Tante battaglie non sono bastate
per far si che le sue ali venissero spezzate
e sempre dall’umiliazione
ha trovato un’altra ragione
per poter dalle sue ceneri rinascere
con la voglia ancora di combattere.
La mia volontà è ancora forte e perdura
anche quando in me imperversa la paura
di cadere nel vuoto opprimente
che aleggia ancora nella mia mente,
ma come una fenice posso ritornare
e non smettere mai di sognare
il futuro che vale la pena vivere,
il cui desiderio non ho più timore di esprimere.
Giulia Libulli
“Come in un giardino”

Nei miei sogni ero come un giardino fiorito
di quelli rigogliosi descritti in un mito,
che all’inizio era piacevole e appagante
e dava alla mia vita un’emozione vibrante
di speranza ed amore incondizionato
verso me stessa e il futuro che avevo immaginato.

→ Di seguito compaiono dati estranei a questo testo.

(** X19.  For a sequence of digest records, the digest is the lines of the
    events in input order, each as the specification words it: the day name,
    a comma, the formatted date, a colon and the title when both date parts
    are non-empty; the formatted date, a colon and the title when only the
    formatted date is; else the title; then [" @ "] and the location when
    the location is present, and the host in parentheses when the host is
    present.  The lines are followed by an empty line, the attribution line,
    an empty line and the hashtag line, and all are joined with line feeds.
    The record of the specification's example gives its line. *)
Theorem generate_content_txt_spec (str_other : pyval -> string)
    (events : list dict) :
  Forall (fun e => digest_record e = true) events ->
  generate_content_txt str_other events
  = Ok (join LF
          (map (fun e => digest_line (title_or_default e) e) events
           ++ [""; "For more information: see https://albertapaleo.org/events/calendar";
               ""; "#palaeontology #paleontology #fossils #dinosaurs #events"])%list) /\
  sample_event
  = [("title", PStr "Talk"); ("date", PStr "2024-12-05");
     ("location", PStr "Calgary"); ("host", PStr "Dr. X")] /\
  event_line str_other sample_event
  = Ok "Thursday, December 5: Talk @ Calgary (Dr. X)".
Proof.
  intros H. split; [|split; reflexivity].
  unfold generate_content_txt.
  rewrite (content_loop_digest str_other events H []). reflexivity.
Qed.

Lemma generate_content_txt_spec_witness :
  Forall (fun e => digest_record e = true) [sample_event; []] /\
  generate_content_txt (fun _ => "") [sample_event; []]
  = Ok (join LF
          ["Thursday, December 5: Talk @ Calgary (Dr. X)"; "Event"; "";
           "For more information: see https://albertapaleo.org/events/calendar";
           ""; "#palaeontology #paleontology #fossils #dinosaurs #events"]).
Proof.
  assert (Forall (fun e => digest_record e = true) [sample_event; []]) as H
    by (repeat constructor).
  split; [exact H|].
  exact (proj1 (generate_content_txt_spec (fun _ => "") [sample_event; []] H)).
Defined.

(** C8.  The code at the failing input.  A title that is the empty string is
    not replaced by ["Event"]: the line keeps the empty title, while a record
    without a title key gets ["Event"].  The same line treats an empty
    location and an empty host as not present, and [generate_svg] treats the
    empty title as not present: the document of the record has the date
    block only. *)
Theorem empty_title_not_defaulted :
  digest_record untitled_event = true /\
  dict_lookup untitled_event "title" = Some (PStr "") /\
  digest_line "Event" untitled_event = "Thursday, December 5: Event" /\
  event_line (fun _ => "") untitled_event = Ok "Thursday, December 5: " /\
  event_line (fun _ => "") untitled_event
  <> Ok (digest_line "Event" untitled_event) /\
  event_line (fun _ => "") [("date", PStr "2024-12-05")]
  = Ok "Thursday, December 5: Event" /\
  event_line (fun _ => "")
    (("location", PStr "") :: ("host", PStr "") :: untitled_event)
  = Ok "Thursday, December 5: " /\
  exists doc t,
    snd (generate_svg logo_found untitled_event default_logo_path) = Ok doc /\
    elements doc
    = [background; logo default_logo_path; events_text; Text t] /\
    text t = PStr "2024-12-05".
Proof.
  repeat split; try reflexivity; try discriminate.
  eexists. eexists. repeat split; reflexivity.
Qed.

End DigestClaims.

(* ================================================================== *)
(** * The batch *)
(* ================================================================== *)

Section Batch.

Variable str_other : pyval -> string.
Variable path_exists : string -> result bool.
Variable serialize : SVG -> result string.
Variable write_text : string -> string -> result unit.

Lemma batch_loop_length (dry_run : bool) (events : list dict) :
  forall index,
    List.length (batch_loop path_exists serialize write_text dry_run index events)
    = List.length events.
Proof.
  induction events as [|e events IH]; intros index; simpl;
    [reflexivity | now rewrite IH].
Qed.

Lemma batch_loop_nth (dry_run : bool) (events : list dict) :
  forall index j e,
    nth_error events j = Some e ->
    nth_error (batch_loop path_exists serialize write_text dry_run index events) j
    = Some (report_of path_exists serialize write_text dry_run (index + j) e).
Proof.
  induction events as [|e0 events IH]; intros index j e H.
  - destruct j; discriminate H.
  - destruct j as [|j]; simpl in H |- *.
    + injection H as <-. now rewrite Nat.add_0_r.
    + rewrite (IH (S index) j e H). now rewrite Nat.add_succ_r.
Qed.
Lemma is_empty_false (s : jsstring) : is_empty s = false -> s ≠ [].
Proof. destruct s; [discriminate | congruence]. Qed.

Lemma registerProvider_aliases name impl s s' :
  registerProvider toLowerCase name impl s = Ok s' -> aliases s' = aliases s.
Proof.
  unfold registerProvider.
  destruct (is_empty (normalize_key toLowerCase name [])); [discriminate |].
  intros [= <-]. reflexivity.
Qed.

(** No alias ever points at the empty name. *)
Lemma built_targets_nonempty s :
  built toLowerCase s ->
  forall a t, aliases s !! a = Some t -> t ≠ [].
Proof.
  induction 1 as [provider s Hnew | s name impl s' _ IH Hreg
                 | s alias target s' _ IH Hreg]; intros a t Hat.
  - unfold new_TTSService, registerBuiltins in Hnew.
    destruct (registerProvider toLowerCase (js "xiaomi") _ _) as [s1 |] eqn:H1;
      [| discriminate].
    apply registerProvider_aliases in H1, Hnew. simpl in H1.
    rewrite Hnew, H1 in Hat.
    apply lookup_singleton_Some in Hat as [_ <-]. vm_compute. discriminate.
  - apply registerProvider_aliases in Hreg. rewrite Hreg in Hat. eauto.
  - unfold registerAlias in Hreg. cbv zeta in Hreg.
    destruct (is_empty (normalize_key toLowerCase alias [])) eqn:Ha;
      [discriminate |].
    destruct (is_empty (normalize_key toLowerCase target [])) eqn:Ht;
      [discriminate |].
    simpl in Hreg. injection Hreg as <-. cbn [aliases] in Hat.
    rewrite lookup_insert in Hat. case_decide.
    + injection Hat as <-. by apply is_empty_false.
    + eauto.
Qed.
(** * xtb-api-client: the protocol engine of [src/client.ts]

    A shallow embedding of [BaseClient], [XTBClient] and
    [StreamingXTBClient].  One value of type [Client] is one client object
    together with the part of the Node runtime it talks to: its WebSocket,
    the state of the [p-throttle] limiter built in the constructor, the
    timers it armed and the promises it handed out.  One [event] is one
    macrotask of the event loop (a transport event, a millisecond of the
    clock, or a call of a public method); promise reactions are run to
    completion inside the macrotask that settles the promise.

    The client is built on [ws], [p-throttle] and Node's timers.  What it
    relies on of them is written out where it is used: [sendMessage] and
    [ping] for the socket, [window] and [sendThrottled] for the limiter,
    [timer_delay] and [tick] for the timers, which fire in the millisecond
    they are due.

    The embedding comes first, then the views, relations and invariants
    the statements are written with, then the lemmas, and last the
    behaviour of a session, C1 to C10. *)

From Stdlib Require Import ZArith List String Bool Lia Permutation.
Import ListNotations.
Local Open Scope string_scope.
Local Open Scope list_scope.
Local Open Scope Z_scope.

(** ** JavaScript values

    The values the client handles are JSON documents and [undefined].
    Numbers are restricted to integers. *)

#[local] Set Warnings "-register-all".

Inductive json : Type :=
| JUndefined
| JNull
| JBool (b : bool)
| JNum (n : Z)
| JStr (s : string)
| JArr (items : list json)
| JObj (fields : list (string * json)).

(** The own properties of an object, in insertion order. *)
Definition object := list (string * json).

(** [new Error(x)], [TypeError] and [SyntaxError] as thrown by the runtime;
    [Error] keeps the value that was handed to the constructor. *)
Inductive error : Type :=
| Error (message : json)
| TypeError (message : string)
| SyntaxError (message : string).

Fixpoint obj_get (o : object) (k : string) : json :=
  match o with
  | [] => JUndefined
  | (k', v) :: rest => if String.eqb k' k then v else obj_get rest k
  end.

(** [o[k] = v]: an existing key keeps its place. *)
Fixpoint obj_set (o : object) (k : string) (v : json) : object :=
  match o with
  | [] => [(k, v)]
  | (k', v') :: rest =>
      if String.eqb k' k then (k', v) :: rest else (k', v') :: obj_set rest k v
  end.

(** [{ ...a, ...b }] *)
Definition spread (a b : object) : object :=
  fold_left (fun acc kv => obj_set acc (fst kv) (snd kv)) b a.

(** [x.k] for a value that came out of [JSON.parse]. *)
Definition prop (x : json) (k : string) : error + json :=
  match x with
  | JObj o => inr (obj_get o k)
  | JNull => inl (TypeError "Cannot read properties of null")
  | JUndefined => inl (TypeError "Cannot read properties of undefined")
  | _ => inr JUndefined
  end.

Definition truthy (x : json) : bool :=
  match x with
  | JUndefined | JNull => false
  | JBool b => b
  | JNum n => negb (n =? 0)
  | JStr s => negb (String.eqb s "")
  | JArr _ | JObj _ => true
  end.

(** [x === s] for a string [s]. *)
Definition strict_eq_str (x : json) (s : string) : bool :=
  match x with
  | JStr s' => String.eqb s' s
  | _ => false
  end.

(** What [JSON.parse (JSON.stringify x)] gives back: properties holding
    [undefined] are dropped, [undefined] array items become [null]. *)
Fixpoint JSON_roundtrip (x : json) : json :=
  match x with
  | JArr items =>
      JArr (map (fun i => match i with
                          | JUndefined => JNull
                          | _ => JSON_roundtrip i
                          end) items)
  | JObj o =>
      JObj ((fix fields (o : object) : object :=
               match o with
               | [] => []
               | (k, v) :: rest =>
                   match v with
                   | JUndefined => fields rest
                   | _ => (k, JSON_roundtrip v) :: fields rest
                   end
               end) o)
  | _ => x
  end.

(** The text of a WebSocket frame, represented by the document it parses
    to, or [Malformed] when it is not JSON. *)
Inductive Data : Type :=
| Text (doc : json)
| Malformed (raw : string).

Definition JSON_stringify (o : object) : Data := Text (JSON_roundtrip (JObj o)).

Definition JSON_parse (d : Data) : error + json :=
  match d with
  | Text doc => inr doc
  | Malformed _ => inl (SyntaxError "Unexpected token in JSON")
  end.

(** ** Configuration *)

Inductive XTBMode : Type := demo | real.

Record ClientConfig : Type := {
  pingInterval : option Z;
  commandThrottleInterval : option Z
}.

(** [x ?? d] *)
Definition nullish (x : option Z) (d : Z) : Z :=
  match x with Some v => v | None => d end.

Definition url (mode : XTBMode) (streaming : bool) : string :=
  String.append "wss://ws.xtb.com/"
    (String.append (match mode with demo => "demo" | real => "real" end)
       (if streaming then "Stream" else "")).

(** ** Promises, listeners and timers

    Closures are represented by the data they captured. *)

Inductive pstate : Type :=
| Pending
| Fulfilled (v : json)
| Rejected (e : error).

(** What an API method does once the promise of its
    [sendCommandAndAwaitResponse] settles; [outer] is the promise the method
    returned to its caller. *)
Inductive cont : Type :=
| KNone
| KLogin (outer : nat)
| KReturnData (outer : nat)
| KLogoutClose (outer : nat).

(** Who waits for the promise of a [_sendThrottled] call. *)
Inductive waiter : Type :=
| AwaitOpenPing
| AwaitIntervalPing
| AwaitCall (p : nat) (timeout : option Z)
| AwaitCaller (q : nat)
| AwaitDiscarded.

Poi all’improvviso è diventato oscuro e morente
e di occuparmene non mi importava più niente,
perché mi sentivo sconvolta nel corpo e nella mente
dal questa mia paura opprimente
di perdere tutto improvvisamente
e rimanere sola inevitabilmente.
Ma poi qualcosa in me è cambiato
nel momento in cui ho realizzato
che in me esiste ancora una forza dirompente
a cui devo dare sfogo immediatamente
per potermi mettere in azione
e cambiare di me opinione.
Così ho iniziato facendo un po’ di giardinaggio
percorrendo il mio sentiero con coraggio,
che mi porterà a nuove scoperte meravigliose
facendo fiorire nel mio giardino nuove rose.
Giulia Libulli
“La trasformazione”

Mi sentivo come un bruco che andava lento
inseguito da vicino da un lungo tormento
e che alla fine si era imbozzolato
così che dal mondo si era allontanato.
Però dopo aveva deciso di liberarsi
per poter poi rinnovarsi
in modo da poter ricominciare a vivere
ed al suo futuro sorridere,
impegnandosi veramente
a percorrere il presente coraggiosamente.
Così in una farfalla mi sono trasformata
e da mille possibilità sono stata ammaliata,
come se ci fossero tanti fiori
dai più vari e sorprendenti colori.
Perciò con un senso di ribellione
ho iniziato a volare sul vento dell’emozione,
come se in un solo giorno dovessi provare
tutte le esperienze di cui mi sto ad innamorare.